Wyświetl Pojedyńczy Post
Stary 06-05-2015, 12:54   #23
Vivianne
 
Vivianne's Avatar
 
Reputacja: 1 Vivianne ma wspaniałą reputacjęVivianne ma wspaniałą reputacjęVivianne ma wspaniałą reputacjęVivianne ma wspaniałą reputacjęVivianne ma wspaniałą reputacjęVivianne ma wspaniałą reputacjęVivianne ma wspaniałą reputacjęVivianne ma wspaniałą reputacjęVivianne ma wspaniałą reputacjęVivianne ma wspaniałą reputacjęVivianne ma wspaniałą reputację
Vi&Trav
Zaraz po śniadaniu


Oboje zachowywali się jak rozkapryszone dzieci walczące o uwagę i względy rodziców, którzy właściwie mieli ich w głębokim poważaniu. W tej całej paranoi cieszył jednak fakt, że ta wybuchowa dwójka zaczynała chyba powoli zdawać sobie sprawę z powagi sytuacji i głębokości szamba, w którym siedzieli. Cassandra była wyraźnie wkurzona, co mogło oznaczać, że do ich samobójczej misji podchodzi poważnie. Mężczyzna najwyraźniej nie miał ochoty trafić ponownie za kratki o czym świadczyć mógł fakt, że zamiast robienia jeszcze większej awantury starał się jakoś załagodzić sytuację, która miała miejsce przy śniadaniu.
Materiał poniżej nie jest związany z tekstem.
(* ===== verification/Text.v ===== *)
(** Strings as the code uses them: bytes with the methods of [str] on ASCII, the
    parsing of numbers ([from_str_radix]), the order of [String], and fields that
    are separated by a bar; and JSON values with their accessors ([serde_json::Value]). *)

From stdpp Require Import base tactics option list strings pretty.
From Stdlib Require Import NArith Lia Ascii OrdersEx ZArith.
From S2P Require Import Prelude.

Local Open Scope N_scope.

Fixpoint string_forall (P : ascii → bool) (s : string) : bool :=
  match s with
  | EmptyString => true
  | String c s => P c && string_forall P s
  end.

Lemma string_forall_impl (P Q : ascii → bool) s :
  (∀ c, P c = true → Q c = true) → string_forall P s = true → string_forall Q s = true.
Proof.
  intros HPQ. induction s as [|c s IH]; [done|]. cbn.
  intros [? ?]%andb_true_iff. apply andb_true_iff. auto.
Qed.

(** ** White space and case *)

Definition is_space (c : ascii) : bool :=
  let n := N_of_ascii c in (n =? 32) || ((9 <=? n) && (n <=? 13)).
Fixpoint trim_start (s : string) : string :=
  match s with
  | String c s' => if is_space c then trim_start s' else s
  | EmptyString => EmptyString
  end.
Fixpoint trim_end (s : string) : string :=
  match s with
  | EmptyString => EmptyString
  | String c s =>
      match trim_end s with
      | EmptyString => if is_space c then EmptyString else String c EmptyString
      | t => String c t
      end
  end.
(** [str::trim] on ASCII white space. *)
Definition trim (s : string) : string := trim_start (trim_end s).

(** [strip_prefix("0x")] *)
Definition strip_0x (s : string) : option string :=
  match s with
  | String "0" (String "x" rest) => Some rest
  | _ => None
  end.

Lemma trim_end_id s : string_forall (λ c, negb (is_space c)) s = true → trim_end s = s.
Proof.
  induction s as [|c s IH]; [done|]. cbn. intros [Hc Hs]%andb_true_iff.
  rewrite IH by done. destruct s; [|done]. by destruct (is_space c).
Qed.

Definition ascii_lower (c : ascii) : ascii :=
  if (65 <=? N_of_ascii c) && (N_of_ascii c <=? 90) then ascii_of_N (N_of_ascii c + 32) else c.
Fixpoint to_ascii_lowercase (s : string) : string :=
  match s with
  | EmptyString => EmptyString
  | String c s => String (ascii_lower c) (to_ascii_lowercase s)
  end.
Definition eq_ignore_ascii_case (a b : string) : bool :=
  String.eqb (to_ascii_lowercase a) (to_ascii_lowercase b).

(** ** Numbers *)

Definition invalid_digit : string := "invalid digit found in string".
Definition too_large : string := "number too large to fit in target type".
Definition empty_integer : string := "cannot parse integer from empty string".

Section Radix.
Context (radix : N) (to_digit : ascii → option N) (mx : N).

(** The checked loop: a bad digit is reported before the overflow. *)
Fixpoint radix_loop (acc : N) (s : string) : result string N :=
  match s with
  | EmptyString => Ok acc
  | String c s =>
      match to_digit c with
      | None => Err invalid_digit
      | Some d =>
          if acc * radix + d <=? mx then radix_loop (acc * radix + d) s else Err too_large
      end
  end.

(** [from_str_radix] of the unsigned types: one leading plus is allowed. *)
Definition from_str_radix (raw : string) : result string N :=
  match raw with
  | EmptyString => Err empty_integer
  | String c EmptyString =>
      if Ascii.eqb c "+" || Ascii.eqb c "-" then Err invalid_digit
      else radix_loop 0 raw
  | String c rest => if Ascii.eqb c "+" then radix_loop 0 rest else radix_loop 0 raw
  end.
End Radix.

(** [char::to_digit(10)] and [str::parse::<u128>]. *)
Definition dec_value (c : ascii) : option N :=
  let n := N_of_ascii c in if (48 <=? n) && (n <=? 57) then Some (n - 48) else None.
Definition parse_u128_dec : string → result string N := from_str_radix 10 dec_value u128_max.

(** ** The order of [String]: bytes, lexicographically *)

Definition string_lt (s t : string) : Prop := String_as_OT.lt s t.
Definition string_ltb (s t : string) : bool := String.ltb s t.

#[export] Instance string_lt_order : StrictOrder string_lt.
Proof. apply String_as_OT.lt_strorder. Qed.

Lemma string_lt_total s t : string_lt s t ∨ s = t ∨ string_lt t s.
Proof.
  destruct (String_as_OT.compare_spec s t) as [H|H|H]; [right; left|left|right; right]; done.
Qed.

(** ** Fields between bars *)

Definition no_bar : string → bool := string_forall (λ c, negb (Ascii.eqb c "|")).

Lemma split_at_bar a b x y :
  no_bar a = true → no_bar b = true →
  a +:+ String "|" x = b +:+ String "|" y → a = b ∧ x = y.
Proof.
  revert b. induction a as [|c a IH]; intros b Ha Hb; destruct b as [|d b]; cbn in *.
  - by intros [= ->].
  - intros [= <- _]. done.
  - intros [= -> _]. done.
  - apply andb_true_iff in Ha as [_ Ha], Hb as [_ Hb]. intros [= -> Hrest].
    by destruct (IH b Ha Hb Hrest) as [-> ->].
Qed.

Lemma pretty_N_go_no_bar x s : no_bar s = true → no_bar (pretty_N_go x s) = true.
Proof.
  revert s. induction (N.lt_wf_0 x) as [x _ IH]; intros s Hs.
  assert (x = 0 ∨ 0 < x) as [->|Hx] by lia; [by rewrite pretty_N_go_0|].
  rewrite pretty_N_go_step by done. apply IH; [by apply N.div_lt|].
  unfold no_bar in *. cbn [string_forall]. rewrite Hs, andb_true_r.
  unfold pretty_N_char. by repeat case_match.
Qed.

Lemma pretty_no_bar (n : N) : no_bar (pretty n) = true.
Proof.
  unfold pretty, pretty_N. case_decide; [done|]. by apply pretty_N_go_no_bar.
Qed.

Lemma pretty_Z_no_bar (z : Z) : no_bar (pretty z) = true.
Proof.
  destruct z as [|p|p]; [done|apply (pretty_no_bar (Npos p))|].
  change (no_bar ("-" +:+ pretty (Npos p)) = true). cbn. apply pretty_no_bar.
Qed.

Lemma pretty_N_go_nonempty x s : s ≠ EmptyString → pretty_N_go x s ≠ EmptyString.
Proof.
  revert s. induction (N.lt_wf_0 x) as [x _ IH]; intros s Hs.
  assert (x = 0 ∨ 0 < x) as [->|Hx] by lia; [by rewrite pretty_N_go_0|].
  rewrite pretty_N_go_step by done. apply IH; [by apply N.div_lt|done].
Qed.

Lemma pretty_nonempty (n : N) : pretty n ≠ EmptyString.
Proof.
  unfold pretty, pretty_N. case_decide as Hn; [done|].
  rewrite pretty_N_go_step by lia. by apply pretty_N_go_nonempty.
Qed.

(** The last bar of a text whose last field has none. *)
Lemma split_at_last_bar a b x y :
  no_bar a = true → no_bar b = true →
  x +:+ String "|" a = y +:+ String "|" b → x = y ∧ a = b.
Proof.
  intros Ha Hb. revert y. induction x as [|c x IH]; intros y; destruct y as [|d y]; cbn.
  - by intros [= ->].
  - intros [= <- ->]. exfalso. revert Ha. clear. unfold no_bar. induction y as [|c y IH]; cbn; [done|].
    intros [_ Ha]%andb_true_iff. auto.
  - intros [= -> <-]. exfalso. revert Hb. clear. unfold no_bar. induction x as [|c x IH]; cbn; [done|].
    intros [_ Ha]%andb_true_iff. auto.
  - intros [= -> Hrest]. by destruct (IH y Hrest) as [-> ->].
Qed.

Lemma list_byte_inj s t :
  String.list_byte_of_string s = String.list_byte_of_string t → s = t.
Proof.
  intros Heq. rewrite <-(String.string_of_list_byte_of_string s),
    <-(String.string_of_list_byte_of_string t). by rewrite Heq.
Qed.

Lemma append_assoc (s t u : string) : (s +:+ t) +:+ u = s +:+ (t +:+ u).
Proof. induction s as [|c s IH]; [done|]. exact (f_equal (String c) IH). Qed.

Lemma append_inj_l (s t u : string) : s +:+ t = s +:+ u → t = u.
Proof. induction s as [|c s IH]; cbn; [done|]. intros [= H]. auto. Qed.

Lemma no_bar_append s t : no_bar (s +:+ t) = no_bar s && no_bar t.
Proof.
  unfold no_bar. induction s as [|c s IH]; [done|].
  change (String c s +:+ t) with (String c (s +:+ t)). cbn [string_forall].
  by rewrite IH, andb_assoc.
Qed.

(** Texts of fields joined by bars, read from the left and from the right. *)
Lemma split_bar a b x y :
  no_bar a = true → no_bar b = true → a +:+ "|" +:+ x = b +:+ "|" +:+ y → a = b ∧ x = y.
Proof. exact (split_at_bar a b x y). Qed.

Lemma split_last_bar a b x y :
  no_bar a = true → no_bar b = true → x +:+ "|" +:+ a = y +:+ "|" +:+ b → x = y ∧ a = b.
Proof. exact (split_at_last_bar a b x y). Qed.

(** ** Parsing inverts decimal printing *)

Lemma dec_value_char d : d < 10 → dec_value (pretty_N_char d) = Some d.
Proof.
  intros Hd.
  assert (d ∈ map N.of_nat (seq 0 10)) as Hin.
  { apply list_elem_of_In, in_map_iff. exists (N.to_nat d). split; [lia|]. apply in_seq. lia. }
  cbn in Hin. repeat (apply elem_of_cons in Hin as [->|Hin]; [by vm_compute|]).
  by apply not_elem_of_nil in Hin.
Qed.

Lemma radix_loop_pretty mx x s :
  x ≤ mx → radix_loop 10 dec_value mx 0 (pretty_N_go x s) = radix_loop 10 dec_value mx x s.
Proof.
  revert s. induction (N.lt_wf_0 x) as [x _ IH]. intros s Hmx.
  assert (x = 0 ∨ 0 < x) as [->|Hx] by lia; [by rewrite pretty_N_go_0|].
  assert (x / 10 ≤ mx) by (transitivity x; [apply N.Div0.div_le_upper_bound; lia|done]).
  rewrite pretty_N_go_step, IH by (done || by apply N.div_lt). cbn [radix_loop].
  rewrite dec_value_char by (apply N.mod_lt; lia).
  replace (x / 10 * 10 + x mod 10) with x by (pose proof (N.div_mod x 10); lia).
  by rewrite (proj2 (N.leb_le _ _)).
Qed.

Lemma pretty_N_go_head x s :
  (∃ c r, s = String c r ∧ is_Some (dec_value c)) →
  ∃ c r, pretty_N_go x s = String c r ∧ is_Some (dec_value c).
Proof.
  revert s. induction (N.lt_wf_0 x) as [x _ IH]. intros s Hs.
  assert (x = 0 ∨ 0 < x) as [->|Hx] by lia; [by rewrite pretty_N_go_0|].
  rewrite pretty_N_go_step by done. apply IH; [by apply N.div_lt|].
  do 2 eexists. split; [done|]. rewrite dec_value_char by (apply N.mod_lt; lia). by eexists.
Qed.

(** A digit is no sign, so the reader is the loop over the digits. *)
Lemma from_str_radix_digit radix mx c r :
  is_Some (dec_value c) →
  from_str_radix radix dec_value mx (String c r) = radix_loop radix dec_value mx 0 (String c r).
Proof.
  intros Hc. unfold from_str_radix.
  destruct (Ascii.eqb_spec c "+") as [->|_]; [by destruct Hc|].
  destruct (Ascii.eqb_spec c "-") as [->|_]; [by destruct Hc|]. by destruct r.
Qed.

Lemma parse_pretty n : n ≤ u128_max → parse_u128_dec (pretty n) = Ok n.
Proof.
  intros Hn. unfold parse_u128_dec. destruct (decide (n = 0)) as [->|Hz]; [by vm_compute|].
  unfold pretty, pretty_N. rewrite decide_False by done.
  rewrite pretty_N_go_step by lia.
  edestruct (pretty_N_go_head (n / 10)) as (c & r & Heq & Hc).
  { do 2 eexists. split; [done|]. rewrite dec_value_char by (apply N.mod_lt; lia). by eexists. }
  rewrite Heq, from_str_radix_digit, <- Heq by done.
  rewrite <- pretty_N_go_step by lia. by rewrite radix_loop_pretty.
Qed.

(** [serde_json::Value]; the names of an object are distinct. *)
Inductive Json :=
| JNull
| JBool (b : bool)
| JNum (z : Z)
| JStr (s : string)
| JArr (l : list Json)
| JObj (fields : list (string * Json)).

Fixpoint assoc_field (k : string) (fields : list (string * Json)) : option Json :=
  match fields with
  | [] => None
  | (k', v) :: fields => if String.eqb k' k then Some v else assoc_field k fields
  end.

(** [Value::get], [as_str], [as_i64], [is_null] *)
Definition json_get (k : string) (j : Json) : option Json :=
  match j with JObj fields => assoc_field k fields | _ => None end.
Definition as_str (j : Json) : option string :=
  match j with JStr s => Some s | _ => None end.
Definition as_i64 (j : Json) : option Z :=
  match j with
  | JNum z => if ((-9223372036854775808 <=? z) && (z <=? 9223372036854775807))%Z
              then Some z else None
  | _ => None
  end.
Definition is_null (j : Json) : bool :=
  match j with JNull => true | _ => false end.

(** [json!(n)], [json!(opt)] *)
Definition json_N (n : N) : Json := JNum (Z.of_N n).
Definition json_opt {A} (f : A → Json) (o : option A) : Json :=
  match o with Some a => f a | None => JNull end.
Black wyciągnął ją z hotelowej restauracji prosto do znajdującego się za nią ogrodu. Nie stawiała oporu, była jednak niemal pewna, że gdyby nie miała ochoty na pójście za nim, facet wyciągnąłby ją siłą.


Gdy tylko znaleźli się z dala od ciekawskich oczu gapiów, w pustym jeszcze przez wczesną porę ogrodzie, zdecydowanym ruchem wyciągnęła ramię z jego uścisku.
- Co wy odpierdalacie? - syknęła patrząc ze złością w jego chłodne oczy. Nie musiała nawet minimalnie unosić głowy do góry, w butach na dziesięciocentymetrowej szpilce była jego wzrostu.

- Ona zaczęła.. Możesz mi wierzyć lub nie, ale moim założeniem było zachowywać się profesjonalnie podczas tego spotkania. Cass jest naiwna albo bardziej związana z szefostwem niż my.. I szczerze mówiąc nie wiem co gorsze - dokończył Black.

Na słowa “ona zaczęła” Natasha z zażenowaniem przewróciła niebieskimi oczami. - A może ona ma świadomość tego kim jest i do czego jest zdolna ta kobieta? I chyba nie jesteś najlepszy w dotrzymywaniu swoich postanowień.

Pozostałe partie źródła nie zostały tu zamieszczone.